== Data for the task ==

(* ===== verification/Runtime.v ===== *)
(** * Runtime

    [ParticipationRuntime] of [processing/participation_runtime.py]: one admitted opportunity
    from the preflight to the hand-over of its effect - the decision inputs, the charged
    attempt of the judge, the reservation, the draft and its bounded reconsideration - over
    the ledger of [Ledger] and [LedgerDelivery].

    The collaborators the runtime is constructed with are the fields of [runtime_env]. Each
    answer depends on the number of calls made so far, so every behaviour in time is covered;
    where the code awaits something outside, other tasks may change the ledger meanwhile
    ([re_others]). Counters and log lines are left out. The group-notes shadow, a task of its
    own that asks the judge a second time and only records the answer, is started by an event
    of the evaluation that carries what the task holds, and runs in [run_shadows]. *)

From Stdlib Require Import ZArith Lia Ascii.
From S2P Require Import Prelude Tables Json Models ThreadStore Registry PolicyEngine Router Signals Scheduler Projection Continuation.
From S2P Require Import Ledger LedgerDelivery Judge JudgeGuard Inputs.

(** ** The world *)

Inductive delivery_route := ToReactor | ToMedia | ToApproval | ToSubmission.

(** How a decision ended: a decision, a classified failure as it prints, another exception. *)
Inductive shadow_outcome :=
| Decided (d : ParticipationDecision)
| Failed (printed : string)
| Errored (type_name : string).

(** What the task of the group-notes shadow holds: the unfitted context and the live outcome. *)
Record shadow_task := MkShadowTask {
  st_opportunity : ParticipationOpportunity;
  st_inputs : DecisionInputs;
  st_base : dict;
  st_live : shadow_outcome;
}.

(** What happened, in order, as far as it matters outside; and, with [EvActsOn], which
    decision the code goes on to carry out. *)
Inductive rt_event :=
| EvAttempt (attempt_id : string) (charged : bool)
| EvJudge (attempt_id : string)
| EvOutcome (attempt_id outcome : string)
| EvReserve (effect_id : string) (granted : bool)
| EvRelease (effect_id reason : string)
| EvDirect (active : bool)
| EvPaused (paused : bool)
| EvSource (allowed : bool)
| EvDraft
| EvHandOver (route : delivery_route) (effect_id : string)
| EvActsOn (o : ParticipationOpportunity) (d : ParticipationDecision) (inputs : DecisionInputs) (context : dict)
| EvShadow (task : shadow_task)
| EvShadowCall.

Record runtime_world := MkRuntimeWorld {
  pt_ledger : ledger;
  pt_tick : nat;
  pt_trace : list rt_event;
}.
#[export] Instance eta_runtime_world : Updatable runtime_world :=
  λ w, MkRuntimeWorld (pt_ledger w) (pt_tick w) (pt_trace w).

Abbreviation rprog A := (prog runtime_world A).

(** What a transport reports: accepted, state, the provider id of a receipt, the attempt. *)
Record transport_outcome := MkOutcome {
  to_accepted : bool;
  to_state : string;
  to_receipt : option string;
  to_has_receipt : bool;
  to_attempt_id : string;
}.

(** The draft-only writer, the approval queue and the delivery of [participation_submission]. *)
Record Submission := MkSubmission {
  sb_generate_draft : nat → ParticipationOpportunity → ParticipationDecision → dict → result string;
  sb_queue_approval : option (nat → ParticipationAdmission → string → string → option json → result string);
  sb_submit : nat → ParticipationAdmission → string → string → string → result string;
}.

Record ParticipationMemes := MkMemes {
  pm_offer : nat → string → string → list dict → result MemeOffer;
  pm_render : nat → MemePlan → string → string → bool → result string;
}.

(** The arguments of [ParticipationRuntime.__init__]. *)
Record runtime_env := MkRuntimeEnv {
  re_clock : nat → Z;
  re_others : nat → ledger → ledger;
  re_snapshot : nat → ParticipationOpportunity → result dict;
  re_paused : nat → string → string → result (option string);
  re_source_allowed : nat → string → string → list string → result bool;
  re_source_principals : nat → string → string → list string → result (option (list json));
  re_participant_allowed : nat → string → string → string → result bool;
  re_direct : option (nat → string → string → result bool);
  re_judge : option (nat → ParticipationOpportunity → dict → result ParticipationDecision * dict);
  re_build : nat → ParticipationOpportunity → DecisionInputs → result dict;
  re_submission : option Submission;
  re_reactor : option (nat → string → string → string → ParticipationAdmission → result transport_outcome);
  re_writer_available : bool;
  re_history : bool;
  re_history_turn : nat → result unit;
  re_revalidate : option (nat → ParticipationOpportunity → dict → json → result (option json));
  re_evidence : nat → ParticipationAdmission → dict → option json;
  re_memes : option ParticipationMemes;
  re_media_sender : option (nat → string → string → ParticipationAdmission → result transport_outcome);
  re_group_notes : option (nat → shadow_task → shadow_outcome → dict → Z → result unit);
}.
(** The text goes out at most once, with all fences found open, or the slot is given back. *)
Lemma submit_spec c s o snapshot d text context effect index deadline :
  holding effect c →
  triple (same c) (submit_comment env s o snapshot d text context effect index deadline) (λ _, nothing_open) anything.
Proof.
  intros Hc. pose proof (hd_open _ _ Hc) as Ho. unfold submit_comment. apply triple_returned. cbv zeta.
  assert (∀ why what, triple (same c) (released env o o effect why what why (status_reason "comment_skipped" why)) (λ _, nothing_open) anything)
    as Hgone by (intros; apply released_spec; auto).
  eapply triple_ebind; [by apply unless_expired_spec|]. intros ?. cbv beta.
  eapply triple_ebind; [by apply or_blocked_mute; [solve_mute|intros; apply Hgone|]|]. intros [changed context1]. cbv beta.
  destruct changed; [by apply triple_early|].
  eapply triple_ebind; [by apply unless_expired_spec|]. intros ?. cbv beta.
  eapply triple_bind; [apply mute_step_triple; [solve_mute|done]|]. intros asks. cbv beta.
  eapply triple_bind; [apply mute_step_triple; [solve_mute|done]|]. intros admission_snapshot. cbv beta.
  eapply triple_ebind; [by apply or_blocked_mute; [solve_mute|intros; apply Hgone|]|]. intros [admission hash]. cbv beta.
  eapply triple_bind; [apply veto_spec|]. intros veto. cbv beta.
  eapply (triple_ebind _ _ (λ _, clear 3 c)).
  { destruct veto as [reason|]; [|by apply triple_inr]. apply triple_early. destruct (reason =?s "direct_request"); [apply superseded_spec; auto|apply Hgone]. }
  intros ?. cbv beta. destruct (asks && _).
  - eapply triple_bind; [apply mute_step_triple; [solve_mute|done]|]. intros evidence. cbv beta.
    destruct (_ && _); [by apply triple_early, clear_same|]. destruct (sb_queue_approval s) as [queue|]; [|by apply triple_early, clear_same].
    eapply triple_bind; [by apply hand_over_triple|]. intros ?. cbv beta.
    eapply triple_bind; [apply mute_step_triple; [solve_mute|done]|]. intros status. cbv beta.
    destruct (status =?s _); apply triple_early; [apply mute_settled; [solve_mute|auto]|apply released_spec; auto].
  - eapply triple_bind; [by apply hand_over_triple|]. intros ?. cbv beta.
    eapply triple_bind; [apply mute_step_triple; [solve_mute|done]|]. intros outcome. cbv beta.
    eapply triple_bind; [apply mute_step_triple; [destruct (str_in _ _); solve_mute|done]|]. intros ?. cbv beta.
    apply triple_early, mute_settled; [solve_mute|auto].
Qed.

===

# Exercise objective
Copy out each line of the data above, exactly, if it lies between the line holding "st_live : shadow_outcome;" and the line holding "(granted : bool)", inclusive; copy no other line.

# The completed task
  st_live : shadow_outcome;
}.

(** What happened, in order, as far as it matters outside; and, with [EvActsOn], which
    decision the code goes on to carry out. *)
Inductive rt_event :=
| EvAttempt (attempt_id : string) (charged : bool)
| EvJudge (attempt_id : string)
| EvOutcome (attempt_id outcome : string)
| EvReserve (effect_id : string) (granted : bool)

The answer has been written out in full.